I have not posted for the last few weeks, not because I have nothing to say but rather because I have been thinking about the future of this blog.
I have had in mind for some time that there is a need to say something about the Bayesian analysis facilities that were introduced in Stata14 and while preparing for that topic I was forced to question the sense of advocating my own parallel set of Stata commands. When I wrote the book, Bayesian analysis with Stata, there were no Bayesian options in Stata and I was assured repeatedly that none were planned. Then, shortly after publication, there was a change of mind and some very basic Bayesian commands were added to the latest release of Stata.
Clearly there is no sense in having two competing systems and equally obviously StataCorp have the resources and experience to produce far better commands than I could. Although it must be said that the official additions to Stata14 are pretty basic and cannot produce the same variety of Bayesian analyses as my own commands.
It looks to me as though Stata have rushed out a very limited command for Metropolis-Hastings sampling without paying much attention to the way in which it will fit within the broader Bayesian software that they will eventually need to produce. While it is true that the Bayesian commands in Stata14 are limited, experience suggests that StataCorp will build quickly on those foundations and eventually they will produce something very impressive. I would not be surprised if they wrote a general Gibbs sampling command using Mata, similar to OpenBUGS or JAGS, or perhaps they will opt for HMC and write a Stan-like program in Mata.
StataCorp seem to have a policy of not linking Stata to other software. One can see the sense of this from an economic point of view as it makes users dependent on Stata and encourages them to buy the new releases. It also allows StataCorp to control the quality of the analyses that Stata produces. The downside is that developments are slower than they need to be and StataCorp is constantly engaged in reinventing the wheel. I think that the experience of more flexible approaches, as typified by R and Wikipedia, is that looser control has many advantages and quality is better maintained by the continual testing that results from heavy use.
Anyway, there is little point in my continuing to develop my own Stata commands for Bayesian analysis. It is a race that I cannot win.
There is, I think, still scope for a blog explaining Bayesian methods and illustrating different types of Bayesian analyses but this ought to be based on the official version of Stata and not my own commands. This creates a problem because the official commands are still too basic to do anything really interesting. In that sense, this blog is a few years ahead of its time.

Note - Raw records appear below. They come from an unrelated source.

(** What the module drives on one clock cycle. *)
Record tg_out := TgOut {
  active : bool;
  source_valid : bool;
  source_de : bool;
  sink_ready : bool;
  out_last : bool;
  out_hsync : bool;
  out_vsync : bool
}.

(** ** Synchronous statements *)

Definition stmt : Type := tg_in -> regs -> regs -> regs.
Definition expr (A : Type) : Type := tg_in -> regs -> A.

Definition block (body : list stmt) : stmt :=
  fun i pre nxt => fold_left (fun acc s => s i pre acc) body nxt.

Definition If (c : expr bool) (body : list stmt) : stmt :=
  fun i pre nxt => if c i pre then block body i pre nxt else nxt.

Definition IfElse (c : expr bool) (body orelse : list stmt) : stmt :=
  fun i pre nxt =>
    if c i pre then block body i pre nxt else block orelse i pre nxt.

Section Widths.

(** [hbits] and [vbits] come from litevideo.output.common. *)
Variables hbits vbits : Z.

Definition hactive_eq (e : expr bool) : stmt :=
  fun i pre n =>
    Regs (e i pre) (vactive n) (hcounter n) (vcounter n)
         (source_last n) (source_hsync n) (source_vsync n).

Definition vactive_eq (e : expr bool) : stmt :=
  fun i pre n =>
    Regs (hactive n) (e i pre) (hcounter n) (vcounter n)
         (source_last n) (source_hsync n) (source_vsync n).

Definition hcounter_eq (e : expr Z) : stmt :=
  fun i pre n =>
    Regs (hactive n) (vactive n) (trunc hbits (e i pre)) (vcounter n)
         (source_last n) (source_hsync n) (source_vsync n).

Definition vcounter_eq (e : expr Z) : stmt :=
  fun i pre n =>
    Regs (hactive n) (vactive n) (hcounter n) (trunc vbits (e i pre))
         (source_last n) (source_hsync n) (source_vsync n).

Definition source_last_eq (e : expr bool) : stmt :=
  fun i pre n =>
    Regs (hactive n) (vactive n) (hcounter n) (vcounter n)
         (e i pre) (source_hsync n) (source_vsync n).

Definition source_hsync_eq (e : expr bool) : stmt :=
  fun i pre n =>
    Regs (hactive n) (vactive n) (hcounter n) (vcounter n)
         (source_last n) (e i pre) (source_vsync n).

Definition source_vsync_eq (e : expr bool) : stmt :=
  fun i pre n =>
    Regs (hactive n) (vactive n) (hcounter n) (vcounter n)
         (source_last n) (source_hsync n) (e i pre).

Definition lit {A} (a : A) : expr A := fun _ _ => a.

(** [self.sync], lines 81-104. *)
Definition sync : list stmt :=
  [ If (fun i _ => sink_valid i && source_ready i)
      [ source_last_eq (lit false);
        hcounter_eq (fun _ r => hcounter r + 1);

        If (fun _ r => hcounter r =? 0) [ hactive_eq (lit true) ];
        If (fun i r => hcounter r =? hres (sink i)) [ hactive_eq (lit false) ];
        If (fun i r => hcounter r =? hsync_start (sink i))
          [ source_hsync_eq (lit true) ];
        If (fun i r => hcounter r =? hsync_end (sink i))
          [ source_hsync_eq (lit false) ];
        If (fun i r => hcounter r =? hscan (sink i))
          [ hcounter_eq (lit 0);
            IfElse (fun i r => vcounter r =? vscan (sink i))
              [ vcounter_eq (lit 0);
                source_last_eq (lit true) ]
              [ vcounter_eq (fun _ r => vcounter r + 1) ] ];

        If (fun _ r => vcounter r =? 0) [ vactive_eq (lit true) ];
        If (fun i r => vcounter r =? vres (sink i)) [ vactive_eq (lit false) ];
        If (fun i r => vcounter r =? vsync_start (sink i))
          [ source_vsync_eq (lit true) ];
        If (fun i r => vcounter r =? vsync_end (sink i))
          [ source_vsync_eq (lit false) ] ] ].

(** One clock tick: every statement reads [r], the pending values start
    from [r] (a register that is not assigned keeps its value). *)
Definition tick (i : tg_in) (r : regs) : regs := block sync i r r.

(** The two [self.comb] blocks, lines 69-79 and 105.  A combinational signal
    that is not assigned is 0. *)
Definition comb (i : tg_in) (r : regs) : tg_out :=
  let active := if sink_valid i then hactive r && vactive r else false in
  let valid := if sink_valid i then (if active then true else true) else false in
  let de := if sink_valid i then (if active then true else false) else false in
  TgOut active valid de (source_ready i && source_last r)
        (source_last r) (source_hsync r) (source_vsync r).

(** A step is accepted when the geometry token is valid and the downstream
    is ready: the guard of the synchronous block. *)
Definition accepted (i : tg_in) : bool := sink_valid i && source_ready i.

(** An element leaves through [source] when valid and ready meet. *)
Definition emitted (i : tg_in) (r : regs) : option tg_out :=
  if source_valid (comb i r) && source_ready i then Some (comb i r) else None.

(** The registers after an accepted step, every right-hand side written
    over the registers before the step. *)
Definition snapshot_update (i : tg_in) (r : regs) : regs :=
  let g := sink i in
  let hc := hcounter r in
  let vc := vcounter r in
  Regs (if hc =? hres g then false else if hc =? 0 then true else hactive r)
       (if vc =? vres g then false else if vc =? 0 then true else vactive r)
       (if hc =? hscan g then 0 else trunc hbits (hc + 1))
       (if hc =? hscan g
        then (if vc =? vscan g then 0 else trunc vbits (vc + 1))
        else vc)
       ((hc =? hscan g) && (vc =? vscan g))
       (if hc =? hsync_end g then false
        else if hc =? hsync_start g then true else source_hsync r)
       (if vc =? vsync_end g then false
        else if vc =? vsync_start g then true else source_vsync r).

(** Running the generator over a list of clock cycles: the registers at the
    end, and the elements that left through [source]. *)
Fixpoint run (r : regs) (ins : list tg_in) : regs :=
  match ins with
  | [] => r
  | i :: rest => run (tick i r) rest
  end.

Fixpoint transfers (r : regs) (ins : list tg_in) : list tg_out :=
  match ins with
  | [] => []
  | i :: rest =>
      match emitted i r with
      | Some o => o :: transfers (tick i r) rest
      | None => transfers (tick i r) rest
      end
  end.

Lemma trunc_0 w : trunc w 0 = 0.
Proof. unfold trunc. apply Zmod_0_l. Qed.

Lemma tick_stalled i r : accepted i = false -> tick i r = r.
Proof.
  unfold accepted, tick, sync, block, If. simpl. intros ->. reflexivity.
Qed.

Lemma tick_accepted i r : accepted i = true -> tick i r = snapshot_update i r.
Proof.
  unfold accepted, tick, sync, snapshot_update. intros Ha.
  destruct r as [ha va hc vc l hs vs]. destruct (sink i) as [a b c d e f g h] eqn:Eg.
  unfold block, If, IfElse, fold_left.
  rewrite Ha. cbn -[Z.eqb trunc]. rewrite Eg. cbn -[Z.eqb trunc].
  destruct (hc =? 0) eqn:E0; destruct (hc =? a) eqn:E1;
  destruct (hc =? b) eqn:E2; destruct (hc =? c) eqn:E3;
  destruct (hc =? d) eqn:E4; destruct (vc =? h) eqn:E5;
  destruct (vc =? 0) eqn:E6; destruct (vc =? e) eqn:E7;
  destruct (vc =? f) eqn:E8; destruct (vc =? g) eqn:E9;
  cbn -[Z.eqb trunc]; rewrite ?trunc_0; reflexivity.
Qed.


Lemma run_app r ins1 ins2 : run r (ins1 ++ ins2) = run (run r ins1) ins2.
Proof. revert r. induction ins1 as [|i ins1 IH]; intros r; simpl; auto. Qed.

Lemma run_filter_accepted r ins : run r ins = run r (List.filter accepted ins).
Proof.
  revert r. induction ins as [|i ins IH]; intros r; simpl; [reflexivity|].
  destruct (accepted i) eqn:Ha; simpl.
  - apply IH.
  - rewrite (tick_stalled i r Ha). apply IH.
Qed.

Lemma emitted_accepted i r :
  emitted i r = if accepted i then Some (comb i r) else None.
Proof.
  unfold emitted, accepted, comb. simpl.
  destruct (sink_valid i), (source_ready i), (hactive r && vactive r); reflexivity.
Qed.

Lemma transfers_filter_accepted r ins :
  transfers r ins = transfers r (List.filter accepted ins).
Proof.
  revert r. induction ins as [|i ins IH]; intros r; simpl; [reflexivity|].
  rewrite emitted_accepted.
  destruct (accepted i) eqn:Ha; simpl.
  - rewrite emitted_accepted, Ha. f_equal. apply IH.
  - rewrite (tick_stalled i r Ha). apply IH.
Qed.

Lemma comb_reads_registers i r :
  active (comb i r) = sink_valid i && (hactive r && vactive r) /\
  source_de (comb i r) = sink_valid i && (hactive r && vactive r) /\
  out_last (comb i r) = source_last r /\
  out_hsync (comb i r) = source_hsync r /\
  out_vsync (comb i r) = source_vsync r.
Proof.
  unfold comb. simpl.
  destruct (sink_valid i), (hactive r && vactive r); repeat split.
Qed.

(** C1.  The registers change on accepted steps only; an accepted step
    computes every next value from the registers before the step, and what
    the module drives during a cycle is read from the registers before the
    tick, so an update shows from the next cycle on; a step that is not
    accepted leaves every register as it was and lets nothing out, so cycles
    without valid or without ready can be removed from any run without
    changing where it ends or what left through [source]. *)
Theorem timing_state_changes_on_accepted_steps_only :
  (forall i r, tick i r = if accepted i then snapshot_update i r else r) /\
  (forall i r,
      active (comb i r) = sink_valid i && (hactive r && vactive r) /\
      source_de (comb i r) = sink_valid i && (hactive r && vactive r) /\
      out_last (comb i r) = source_last r /\
      out_hsync (comb i r) = source_hsync r /\
      out_vsync (comb i r) = source_vsync r) /\
  (forall i r, emitted i r = if accepted i then Some (comb i r) else None) /\
  (forall r ins,
      run r ins = run r (List.filter accepted ins) /\
      transfers r ins = transfers r (List.filter accepted ins)).
Proof.
  split; [|split; [|split]].
  - intros i r. destruct (accepted i) eqn:Ha.
    + now apply tick_accepted.
    + now apply tick_stalled.
  - apply comb_reads_registers.
  - apply emitted_accepted.
  - intros r ins. split.
    + apply run_filter_accepted.
    + apply transfers_filter_accepted.
Qed.


(** ** One frame with the downstream always ready *)

Definition always_ready (g : frame_parameter) : tg_in := TgIn true g true.

(** The registers after [k] accepted steps under geometry [g]. *)
Definition after (g : frame_parameter) (r : regs) (k : nat) : regs :=
  run r (repeat (always_ready g) k).

(** The scan totals fit the counters that are compared with them. *)
Definition well_sized (g : frame_parameter) : Prop :=
  0 <= hscan g < 2 ^ hbits /\ 0 <= vscan g < 2 ^ vbits.

Definition resolution_fits (g : frame_parameter) : Prop :=
  0 <= hres g <= hscan g /\ 0 <= vres g <= vscan g.

(** Steps per frame: both counters run from 0 to the scan total inclusive. *)
Definition frame_steps (g : frame_parameter) : nat :=
  Z.to_nat ((hscan g + 1) * (vscan g + 1)).

(** The flag [active] (and [source.de]) that the registers [s] drive while
    the token is valid. *)
Definition active_flag (g : frame_parameter) (s : regs) : bool :=
  source_de (comb (always_ready g) s).

(** What the two activity registers hold in terms of the counters, once a
    step has been taken. *)
Definition flags_follow (g : frame_parameter) (s : regs) : Prop :=
  hactive s = (1 <=? hcounter s) && (hcounter s <=? hres g) /\
  vactive s = (if hcounter s =? 0
               then (1 <=? vcounter s) && (vcounter s <=? vres g)
               else vcounter s <? vres g).

Lemma after_S g r k : after g r (S k) = tick (always_ready g) (after g r k).
Proof.
  unfold after. change (S k) with (1 + k)%nat.
  replace (repeat (always_ready g) (1 + k))
    with (repeat (always_ready g) k ++ [always_ready g]).
  - now rewrite run_app.
  - simpl. symmetry. apply repeat_cons.
Qed.

Lemma active_flag_eq g s : active_flag g s = hactive s && vactive s.
Proof. unfold active_flag, comb. simpl. now destruct (hactive s && vactive s). Qed.

Lemma step_counters g s :
  well_sized g ->
  0 <= hcounter s <= hscan g -> 0 <= vcounter s <= vscan g ->
  hcounter (tick (always_ready g) s) =
    (if hcounter s =? hscan g then 0 else hcounter s + 1) /\
  vcounter (tick (always_ready g) s) =
    (if hcounter s =? hscan g
     then (if vcounter s =? vscan g then 0 else vcounter s + 1)
     else vcounter s).
Proof.
  intros [Hh Hv] Hc Hd. rewrite tick_accepted by reflexivity.
  unfold snapshot_update. cbn [hcounter vcounter sink always_ready].
  split; split_tests; try reflexivity; apply trunc_small; lia.
Qed.

Lemma step_flags g s :
  well_sized g -> resolution_fits g ->
  0 <= hcounter s <= hscan g -> 0 <= vcounter s <= vscan g ->
  flags_follow g s \/ (hcounter s = 0 /\ vcounter s = 0) ->
  hactive (tick (always_ready g) s) = (hcounter s <? hres g) /\
  vactive (tick (always_ready g) s) = (vcounter s <? vres g) /\
  flags_follow g (tick (always_ready g) s).
Proof.
  intros Hw [Hh Hv] Hc Hd Hf.
  destruct (step_counters g s Hw Hc Hd) as [Ec Ed].
  unfold flags_follow. rewrite Ec, Ed. clear Ec Ed.
  rewrite tick_accepted by reflexivity.
  unfold snapshot_update. cbn [hactive vactive sink always_ready].
  destruct Hf as [[-> ->] | [E1 E2]].
  - repeat split; split_tests; try reflexivity; lia.
  - rewrite E1, E2. repeat split; split_tests; try reflexivity; lia.
Qed.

There is one final factor that needs to be taken into account. I enjoy writing this blog, I certainly would not do it otherwise.
I have not made a final decision but I will probably leave this blog open but post less frequently and meantime give thought to starting a different blog to keep myself amused.

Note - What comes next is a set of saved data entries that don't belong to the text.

(** [str::trim], of ASCII whitespace. *)
Definition is_space (c : Ascii.ascii) : bool :=
  let n := Ascii.nat_of_ascii c in bool_decide (n = 32 ∨ 9 ≤ n ≤ 13).
Fixpoint drop_spaces (l : list Ascii.ascii) : list Ascii.ascii :=
  match l with c :: r => if is_space c then drop_spaces r else l | [] => [] end.
Definition str_trim (s : string) : string :=
  string_of_list (reverse (drop_spaces (reverse (drop_spaces (list_of_string s))))).

Lemma has_nul_elem s : has_nul s = false ↔ nul ∉ list_of_string s.
Proof.
  induction s as [|c s IH]; simpl; [split; [intros _; apply not_elem_of_nil|done]|].
  rewrite orb_false_iff, bool_decide_eq_false, IH, not_elem_of_cons. naive_solver.
Qed.

Lemma elem_of_drop_spaces c l : c ∈ drop_spaces l → c ∈ l.
Proof. induction l as [|x l IH]; simpl; [done|]. case_match; [|done]. intros Hc. right. auto. Qed.

Lemma has_nul_trim s : has_nul s = false → has_nul (str_trim s) = false.
Proof.
  rewrite !has_nul_elem. unfold str_trim. rewrite list_of_string_of_list. intros Hs Hn. apply Hs.
  apply elem_of_reverse, elem_of_drop_spaces, elem_of_reverse, elem_of_drop_spaces in Hn. done.
Qed.

#[export] Hint Rewrite @update_last_snoc @length_update_last string_of_list_of_string
  list_of_string_of_list string_app_assoc string_app_nil_r : rustdv.
Lemma busy_reachable : rtc step init busy.
Proof.
  eapply rtc_l; [apply (s_acquire init 1); reflexivity|].
  eapply rtc_l; [eapply (s_poll _ 1 _ 11); reflexivity|].
  eapply rtc_l; [eapply (s_acquire _ 2); reflexivity|].
  eapply rtc_l; [eapply (s_poll _ 2 _ 22); reflexivity|].
  replace busy with (Build_Sys (inner busy) (acqs busy) (guards busy)) by reflexivity. apply rtc_refl.
Qed.

Lemma lock_single_owner_witness : rtc step init busy ∧ guards busy ≤ 1.
Proof. split; [apply busy_reachable|]. exact (proj1 (lock_single_owner busy busy_reachable)). Defined.


Lemma lock_cancellation_witness :
  rtc step init busy ∧ acqs busy !! 2 = Some {| waiter := Some 0; acquired := false |} ∧
  snd (drop_acquire (inner busy) {| waiter := Some 0; acquired := false |}) = [].
Proof.
  split; [apply busy_reachable|]. split; [reflexivity|].
  exact (proj1 (lock_cancellation busy 2 {| waiter := Some 0; acquired := false |} 0 busy_reachable eq_refl eq_refl eq_refl)).
Defined.

End SyncWitnesses.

If I were to write another book, it would be called Bayesian methods in genetic epidemiology and I would try to follow the style of Bayesian analysis with Stata, by which I mean I would attempt to emphasise practical application and the understanding of the basic concepts, but not worry too much about the rigour of the explanation. There are many people analysing genetic data who have not had a formal training in statistics and it interests me to try to explain complex statistical ideas to such non-specialists, though I realise that this is challenging and my attempts will not always be successful.
Writing a book is a major undertaking and I do not have time for it at present but I am attracted by the idea of self-publishing a book as a blog and releasing it in regular instalments, rather as Dickens released Pickwick Papers (and no, I do not have any delusions about my writing style, which I know to be very limited).
The trouble is that Stata is not a good program for handling genetic epidemiology datasets, which are often huge. StataCorp made some initial decisions that have been overtaken by events and StataCorp has shown itself slow to adapt. Clearly the idea of only having one spreadsheet of data open at a time is too limiting and restricting that spreadsheet to a few thousand columns makes it virtually impossible to use Stata for many modern applications. I’m sure that Stata will evolve, but progress is so slow that I fear for its long-term market share.
Anyway, a serially released book called Bayesian methods in genetic epidemiology would have to use R, so it would not be a natural continuation of this blog. I will give myself a few months to think it over and if I have the energy, I will make a start on Bayesian methods in genetic epidemiology as a fresh blog in the New Year. Meantime this blog will continue, at least for a while, but perhaps with a posting every month rather than a posting every week.